1. L'Assemblée nationale a adopté le 22 décembre 2016 le projet de loi relatif à l'égalité et à la citoyenneté. La CNCDH regrette que cette loi ait omis d'interroger les dispositions légales entravant le droit de vote des personnes handicapées sous tutelle. On ne relève, en effet, dans cette loi, aucune référence à l'article L. 5 du code électoral, qui prévoit que le juge des tutelles puisse suspendre le droit de vote d'un majeur protégé. Il peut paraître paradoxal qu'une loi traitant expressément de l'égalité entre les citoyens passe sous silence un cas aussi flagrant de rupture d'égalité entre citoyens. La CNCDH a d'ailleurs noté dans son avis " Egalité et citoyenneté " du 7 juillet 2016 (2), que " l'approche exclusivement sociale de la notion de citoyenneté, promue par un projet de loi qui n'aborde pas celle de citoyenneté électorale, tend à vider de son sens la notion globale de citoyenneté, pourtant indissociable d'un projet démocratique fort ". L'occasion de rectifier ces dispositions du code électoral, que la CNCDH juge discriminatoires, avait pourtant été offerte lors des débats parlementaires précédant la loi " Egalité et citoyenneté " : un amendement parlementaire rappelait les positions de la CNCDH et demandait une révision des articles L. 2 et L. 5 du code électoral tendant à exclure " expressément le handicap mental des cas d'incapacité à exercer son droit de vote " (3). La CNCDH regrette que le Gouvernement se soit prononcé contre cet amendement et ait appelé à son retrait (4).
2. Cette situation est d'autant moins satisfaisante qu'elle constitue clairement une discrimination à l'égard des personnes handicapées, au sens où la définit la Convention des Nations unies relative aux droits des personnes handicapées, que la France a ratifiée le 18 février 2010 : " toute distinction, exclusion ou restriction fondée sur le handicap qui a pour objet ou pour effet de compromettre ou réduire à néant la reconnaissance, la jouissance ou l'exercice, sur la base de l'égalité avec les autres, de tous les droits de l'homme et de toutes les libertés fondamentales dans les domaines politique, économique, social, culturel, civil ou autres. La discrimination fondée sur le handicap comprend toutes les formes de discrimination, y compris le refus d'aménagement raisonnable " (art. 2).
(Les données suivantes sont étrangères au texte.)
(** * pyminio: the tiered cache of [pyminio.memory]

    A shallow embedding of [pyminio/memory/base.py], [ram.py], [disk.py] and
    [cloud.py], and the properties of the scoring model, the cell contract
    and the manager life cycle; then of the object-storage wrapper
    [pyminio/storage.py], with [base/storage.py] and [utils/extensions.py].

    Conventions of the embedding.
    - Python [int] is [Z].
    - A [datetime] is the number of microseconds since a fixed origin and a
      [timedelta] a signed number of microseconds, which is the resolution
      the [datetime] module keeps.
    - Python [float] arithmetic is idealised as exact rational arithmetic
      ([Q], compared with [==]); rounding is not modelled, nor is the
      [OverflowError] of numbers beyond the range of a float (sizes and
      counts from about 2^1024).  A float division raises
      [ZeroDivisionError] on a zero divisor, as in Python.
    - [datetime.datetime.now()] is an input of every operation that reads
      the clock.
    - A method is a computation in a state-and-exception monad over the
      object it mutates: an exception keeps the assignments made before it
      was raised. *)

From Stdlib Require Import ZArith QArith Qfield Lia Lqa.
From Stdlib.Strings Require Import Byte.
From stdpp Require Import base option gmap strings.

Local Open Scope Z_scope.

(** ** Exceptions, and methods as state-and-exception computations *)

Inductive exn : Type :=
| ZeroDivisionError
| KeyError (key : string)
| TypeError
| RuntimeError
| CallError (msg : string).
(** The state after the module is imported: [null_source] exists and has
    signalled activity once. *)
Definition world0 : world :=
  mkWorld {[ null_source := mkObject (mkReg [] [] (Some 1) None) KNullSource ]}
    2 [] false [] [].

(** * Scenarios and predicates *)

(** ** Coroutines of the scenarios *)

(** A coroutine that calls [inner.finish(7)] and would then send 0. *)
Definition finishing_task (inner : oid) : gen :=
  Call (I_finish [VInt 7]) (fun _ => Call (I_send [VInt 0]) (fun _ => Return_)).

(** A coroutine that waits for one input: [yield inner], twice if the first
    wait ends with an exception, which it catches. *)
Definition waiting_task (inner : oid) : gen :=
  Yield (YStream inner) (fun _ => Return_)
    (fun _ => Yield (YStream inner) (fun _ => Return_) RaiseExc).

(** A coroutine that raises a user exception [E(1)]. *)
Definition failing_task (inner : oid) : gen :=
  RaiseExc (Exn (VType (UserError "E")) (VExc (UserError "E") [VInt 1]) (VTb 7)).

(** A coroutine that finishes with no value, and one with two values. *)
Definition returning_task (inner : oid) : gen := Return_.
Definition finishing_pair_task (inner : oid) : gen :=
  Call (I_finish [VInt 1; VInt 2]) (fun _ => Return_).

(** A coroutine that sends 5 and finishes with 7. *)
Definition send_then_finish_task (inner : oid) : gen :=
  Call (I_send [VInt 5]) (fun _ => Call (I_finish [VInt 7]) (fun _ => Return_)).

(** ** Channel: echo and idempotent close *)

Definition nonfinal (it : item) : Prop := it.1.1 = false.

(** A terminal item, if any, is the last of the queue. *)
Definition queue_ok (queue : list item) : Prop :=
  Forall nonfinal queue ∨
  ∃ body t a, queue = body ++ [(true, t, a)] ∧ Forall nonfinal body.

(** [n] reads with [next_raw()]. *)
Fixpoint read_n (n : nat) (rec : methods) (self : oid)
    : M (list (option item)) :=
  match n with
  | 0 => ret []
  | S n' =>
      let* it := Reg_next_raw rec self in
      let* rest := read_n n' rec self in
      ret (it :: rest)
  end.

(** Scenario S1: [ch = Channel(); ch.send(1); ch.send(2); ch.finish()],
    then five reads with [next_raw], a [send(3)] before the last one. *)
Definition S1_echo (rec : methods) : M (list (option item)) :=
  let* ch := Channel___init__ in
  Channel_send rec ch [VInt 1] >>
  Channel_send rec ch [VInt 2] >>
  Channel_finish rec ch [] >>
  let* i1 := Reg_next_raw rec ch in
  let* i2 := Reg_next_raw rec ch in
  let* i3 := Reg_next_raw rec ch in
  let* i4 := Reg_next_raw rec ch in
  Channel_send rec ch [VInt 3] >>
  let* i5 := Reg_next_raw rec ch in
  ret [i1; i2; i3; i4; i5].

(** A channel (object 2) after [send(1); finish()]. *)
Definition closed_channel_world : world :=
  match (let* ch := Channel___init__ in
         Channel_send (methods_at 1) ch [VInt 1] >>
         Channel_finish (methods_at 1) ch []) world0 with
  | Ret _ w => w
  | _ => world0
  end.

(** ** Reg: the latched result *)


(** ** pipe: a balanced tree of PipePairs *)

(** The nesting of [PipePair] constructions, as a tree over the streams. *)
Inductive shape :=
| Leaf (o : oid)
| Pair (l r : shape).

Fixpoint depth (s : shape) : nat :=
  match s with
  | Leaf _ => 0
  | Pair l r => S (Nat.max (depth l) (depth r))
  end.

Fixpoint leaves (s : shape) : list oid :=
  match s with
  | Leaf o => [o]
  | Pair l r => leaves l ++ leaves r
  end.

(** Constructing the pairs of a tree the way nested calls do: the left
    argument first, then the right one, then [PipePair(left, right)]. *)
Fixpoint build (rec : methods) (s : shape) : M oid :=
  match s with
  | Leaf o => ret o
  | Pair l r =>
      let* l' := build rec l in
      let* r' := build rec r in
      PipePair___init__ rec l' r'
  end.

(** [pipe(a, b, c, d)] on four tasks: the streams, and the sides of the two
    pairs found under the pair that [pipe] returns. *)
Definition pipe_four_tasks (rec : methods)
    : M (list oid * (oid * oid) * (oid * oid)) :=
  let* a := stream rec waiting_task in
  let* b := stream rec waiting_task in
  let* c := stream rec waiting_task in
  let* d := stream rec waiting_task in
  let* p := pipe rec a [b; c; d] in
  let* pp := get_PipePair p in
  let* l := get_PipePair (left pp) in
  let* r := get_PipePair (right pp) in
  ret ([a; b; c; d], (left l, right l), (left r, right r)).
L'article 29 de la Convention des Nations unies, qui porte plus précisément sur la participation à la vie politique et la vie publique, ne comporte à cet égard aucune ambiguïté : les Etats parties s'engagent à " faire en sorte que les personnes handicapées puissent effectivement et pleinement participer à la vie politique et à la vie publique sur la base de l'égalité avec les autres, que ce soit directement ou par l'intermédiaire de représentants librement choisis, notamment qu'elles aient le droit et la possibilité de voter et d'être élues ". Dans la mesure où elle a pour mission de s'assurer que les engagements relatifs à cette convention sont respectés dans le droit et dans les faits (art. 33 de la Convention), la CNCDH appelle à l'abrogation de l'article L. 5 du code électoral.
3. Il n'en va pas seulement du respect par la France de ces engagements internationaux : à l'aune des échéances électorales qui se profilent, la mise à parité des citoyens majeurs en matière de droit de vote revêt une urgence particulière pour la légitimité du processus démocratique. Ce d'autant que, si la fiabilité des statistiques fait défaut (5), les estimations révèlent que le nombre de majeurs concernés est considérable : en 2014 la Chancellerie établissait à 679 600 le nombre de majeurs protégés dont 53 % étaient placés sous tutelle. En d'autres termes, plus de 350 000 citoyens français sont aujourd'hui soumis à une évaluation de leur capacité électorale en vertu de l'article L. 5 du code électoral (6). Certes, ces chiffres assimilent des réalités sociales différentes et recoupent, sans les distinguer, personnes dépendantes souffrant de troubles cognitifs liés à l'âge et personnes vivant avec un handicap intellectuel ou psychique.
4. Ainsi, connaitre la part du handicap intellectuel dans l'application d'une mesure qui couvre les troubles liés au vieillissement, les troubles psycho-sociaux et diverses formes de vulnérabilité, est malaisé et il ne suffit pas de regretter les carences de l'appareil statistique de l'Etat. Il faut souligner, en effet, que la pauvreté des statistiques reflète la difficulté de fixer les contours d'une catégorie - le handicap intellectuel - qui peut couvrir de nombreuses réalités. A cet égard, plutôt que de s'engager dans un exercice taxinomique un peu vain, la CNCDH invite le Gouvernement à abroger l'article L. 5, purement et simplement, afin de rétablir la citoyenneté dans ses principes fondamentaux, puisque celle-ci doit unir dans la différence, plutôt que diviser par l'exclusion.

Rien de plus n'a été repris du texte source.